The display, patched in from a pursuing war-ship, showed a planet-sized ball of dark fire hurtling across the nether regions of space. “It’s moving?” asked the President.
“It’s not only moving,” cut in the command of the pursuing warship. “It’s moving at incredible speed. We’re having trouble following it.”
The President turned to the scientist who had brought him the bad news. “Any idea where it’s heading?” The scientist gulped.
Then nodded.
“Here.”
There is nowhere more peaceful than space.
The little ZFX200 rocked gently as it sped through the interlaced layers of Space Time, pulled at a high multiple of the speed of light by the tightly twisted strands of the superstring plasma drive.
Korben was paying no attention. He had put the ship on autopilot.
All his attention was focused on the lovely being that lay resting in his arms.
He wiped Leeloo’s perfect forehead.
She opened her green eyes.
“Apipoulai,” whispered Korben.
Leeloo rewarded him with a smile that outdazzled the myriad stars flashing past.
“The Diva asked me to look after you,” Korben said.
“Humans act… so strange…” she whispered weakly.
“What do you mean?”
“Everything you create… is used to destroy…”
“We call that human nature,” said Korben. “Didn’t you learn that off the screen, scrolling through the database?”
“Not finished yet…” said Leeloo. “I’m only up to V.”
“You still have some good words coming.”
“Like what…?”
“Like valiant.
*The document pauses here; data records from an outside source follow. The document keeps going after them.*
(** Start-up, lines 110-125, up to the first pass of the loop. *)
Definition main_start (env : Env) (dial : string → DialOption → option error)
    (f : Flags) : list io_op * status :=
  let tls := newTLSConfig env (flag_collector_tls f)
               (flag_collector_tls_skipverify f) (flag_collector_certfile f)
               (flag_collector_keyfile f) (flag_collector_cafile f) in
  match outcome tls with
  | inl err => (effects tls, Exited (Error err))
  | inr tlsDialOption =>
      let dest := grpc_Dial dial (flag_collector_addr f) tlsDialOption in
      match outcome dest with
      | inl err =>
          (effects tls ++ effects dest,
           Exited ("error dialing destination " +:+
                   quote (flag_collector_addr f) +:+ ": " +:+ Error err))
      | inr destConn =>
          let tgt := grpc_Dial dial (flag_target_addr f) WithInsecure in
          match outcome tgt with
          | inl err =>
              (effects tls ++ effects dest ++ effects tgt,
               Exited ("error dialing target " +:+
                       quote (flag_target_addr f) +:+ ": " +:+ Error err))
          | inr targetConn =>
              (effects tls ++ effects dest ++ effects tgt,
               Looping
                 {| args := {| destConn := destConn;
                               targetConn := targetConn;
                               username := flag_username f;
                               password := flag_password f;
                               target := flag_target_value f;
                               paths := p (flag_subscribe f) |};
                    glog := [];
                    cur := new_iteration 0 |})
          end
      end
  end.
Like vulnerable. Like very, very…”
“Excuse me!”
Their moment of romantic reverie was broken by a loud BBBRRRRIIIINNNNG!
Father Cornelius answered the phone in the rear of the cockpit.
“It’s a General Mambo.”
“Munro,” corrected Korben. He turned on the computer in front of Leeloo and kissed the universe’s loveliest forehead.
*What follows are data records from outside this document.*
(** X14: The estimator does not depend on the order in which the entries are
    stored, when no two entries share a date. *)
Theorem calculateBodyComposition_storage_order (st : AppState)
    (l : list WeightEntry) :
  NoDup (map date (st_entries st)) -> Permutation (st_entries st) l ->
  calculateBodyComposition parseFloat (set_entries st l)
  = calculateBodyComposition parseFloat st.
Proof.
  intros Hnd Hp.
  assert (Hsort : sort_entries l = sort_entries (st_entries st))
    by (symmetry; now apply sort_entries_permutation).
  assert (Hlen : List.length l = List.length (st_entries st))
    by (symmetry; now apply Permutation_length).
  assert (Havg : match getAverageIntake l with Some _ => true | None => false end
                 = match getAverageIntake (st_entries st) with
                   | Some _ => true | None => false end).
  { unfold getAverageIntake.
    assert (Hf : List.length (filter has_calories l)
                 = List.length (filter has_calories (st_entries st))).
    { symmetry. apply Permutation_length.
      clear - Hp. induction Hp; simpl;
        repeat match goal with |- context [has_calories ?x] =>
                 destruct (has_calories x) end;
        eauto using Permutation. }
    rewrite Hf. now destruct (_ <? 2). }
  assert (Hemp : forall x y,
             getEmpiricalKcalPerKg l x = getEmpiricalKcalPerKg (st_entries st) y).
  { intros x y. unfold getEmpiricalKcalPerKg, calculateEmpiricalKcalPerKg.
    now rewrite Hsort. }
  assert (Hest : calculateEmpiricalKcalPerKg l
                 = calculateEmpiricalKcalPerKg (st_entries st)).
  { unfold calculateEmpiricalKcalPerKg. now rewrite Hsort. }
  assert (Hcal : forall sfm entry s,
             calibrate l (st_confidence st) sfm entry s
             = calibrate (st_entries st) (st_confidence st) sfm entry s).
  { intros sfm entry s. unfold calibrate.
    rewrite Hsort, Hlen, Havg.
    rewrite (Hemp _ (JsNum.or_default
                       (option_map weightChangeRate
                          (calculateCaloricInference (st_entries st)
                             (st_confidence st))) 0%float)).
    reflexivity. }
  assert (Hstep : forall bfm a b c p e s,
             step l (st_confidence st) bfm a b c p e s
             = step (st_entries st) (st_confidence st) bfm a b c p e s).
  { intros. unfold step. rewrite Hest.
    destruct (actualMeasurement bfm (date e)); [|reflexivity].
    destruct p; [apply Hcal|reflexivity]. }
  assert (Hloop : forall bfm a b c rest p s,
             loop l (st_confidence st) bfm a b c p rest s
             = loop (st_entries st) (st_confidence st) bfm a b c p rest s).
  { intros bfm a b c rest. induction rest as [|e rest IH]; intros p s; simpl;
      [reflexivity|].
    rewrite Hstep. destruct (step _ _ _ _ _ _ p e s); [apply IH|reflexivity]. }
  unfold calculateBodyComposition. simpl. rewrite Hsort, Hlen.
  destruct ((List.length (st_entries st) =? 0) || is_empty (st_startingBodyFat st));
    [reflexivity|].
  destruct (sort_entries (st_entries st)); [reflexivity|].
  now rewrite Hloop.
Qed.

End CommitFacts.

Lemma calculateBodyComposition_series_witness :
  st_entries Examples.measured_gain <> []
  /\ exists r,
       calculateBodyComposition parseDecimal Examples.measured_gain = Some r
       /\ map (fun est => (bc_date est, bc_weight est)) (estimates r)
          = [("2024-01-01"%string, 70%float); ("2024-01-02"%string, 71%float)].
Proof.
  assert (H : st_entries Examples.measured_gain <> []) by discriminate.
  split; [exact H|].
  destruct (calculateBodyComposition_series parseDecimal Examples.measured_gain H
              eq_refl) as (r & Hr & Hm).
  exists r. split; [exact Hr|]. rewrite Hm. reflexivity.
Defined.

Lemma calculateBodyComposition_snaps_witness :
  exists r est,
    calculateBodyComposition parseDecimal Examples.measured_gain = Some r
    /\ In est (estimates r)
    /\ bc_date est = "2024-01-02"%string
    /\ bodyFatPercentage est = 20%float
    /\ isEstimated est = false.
Proof.
  eexists. eexists.
  split; [vm_compute; reflexivity|].
  split; [right; left; reflexivity|].
  split; [reflexivity|].
  refine ((fun H => conj (proj1 H) (proj2 (proj2 (proj2 (proj2 H)))))
            (calculateBodyComposition_snaps parseDecimal Examples.measured_gain
               _ _ 20%float _ _ _)).
  - vm_compute. reflexivity.
  - right. left. reflexivity.
  - vm_compute. reflexivity.
Defined.

Lemma calculateBodyComposition_flags_witness :
  exists r,
    calculateBodyComposition parseDecimal MoreExamples.prior_data = Some r
    /\ match estimates r with
       | est0 :: _ => isEstimated est0 = false
       | [] => False
       end.
Proof.
  eexists.
  assert (Hr : calculateBodyComposition parseDecimal MoreExamples.prior_data
               = Some _) by (vm_compute; reflexivity).
  split; [exact Hr|].
  exact (proj1 (calculateBodyComposition_flags parseDecimal
                  MoreExamples.prior_data _ Hr)).
Defined.

Lemma commitEffect_settles_witness :
  exists st',
    commitEffect parseDecimal MoreExamples.prior_data = Some st'
    /\ st_calibrationFactor st' = Examples.default_calibration
    /\ commitEffect parseDecimal st' = Some st'.
Proof.
  eexists. split; [vm_compute; reflexivity|].
  apply (commitEffect_settles parseDecimal MoreExamples.prior_data).
  - intros e _. reflexivity.
  - vm_compute. reflexivity.
Defined.

Lemma calculateBodyComposition_storage_order_witness :
  NoDup (map date (st_entries Examples.measured_gain))
  /\ calculateBodyComposition parseDecimal
       (set_entries Examples.measured_gain (rev (st_entries Examples.measured_gain)))
     = calculateBodyComposition parseDecimal Examples.measured_gain.
Proof.
  assert (H : NoDup (map date (st_entries Examples.measured_gain))).
  { simpl. repeat (constructor; [simpl; intuition discriminate|]). constructor. }
  split; [exact H|].
  apply (calculateBodyComposition_storage_order parseDecimal _ _ H), Permutation_rev.
Defined.

Lemma commit_proposes_again_witness :
  exists st' r' cf',
    commitEffect parseDecimal Examples.measured_gain = Some st'
    /\ calculateBodyComposition parseDecimal st' = Some r'
    /\ newCalibrationFactor r' = Some cf'.
Proof.
  eexists.
  assert (Hr : calculateBodyComposition parseDecimal Examples.measured_gain
               = Some _) by (vm_compute; reflexivity).
  assert (Hc : commitEffect parseDecimal Examples.measured_gain = Some _)
    by (vm_compute; reflexivity).
  destruct (commit_proposes_again parseDecimal Examples.measured_gain _ _ _
              Hr eq_refl Hc) as (r' & cf' & H1 & H2).
  exists r', cf'. split; [exact Hc|]. now split.
Defined.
“Finish your lesson. I’ll be right back.”
Leeloo watched glowingly as Korben got out of his barca to answer the phone.
She turned back to the computer screen. She scrolled past V, to W.
WAR. The word was illustrated with pictures from humankind’s history.
The Civil War, World War II, the Trojan War, the Vietnam War…
Tears began flowing in parallel streams down the universe’s two loveliest cheeks.
The first thing Korben heard when he picked up the phone was a throat clearing.
Not a military but a presidential throat.
“Major Dallas, I would first like to salute warrior, a true combatant, a shining example of this Army’s might. In the name of the Federation and its territories, and all who fight for freedom and democracy…”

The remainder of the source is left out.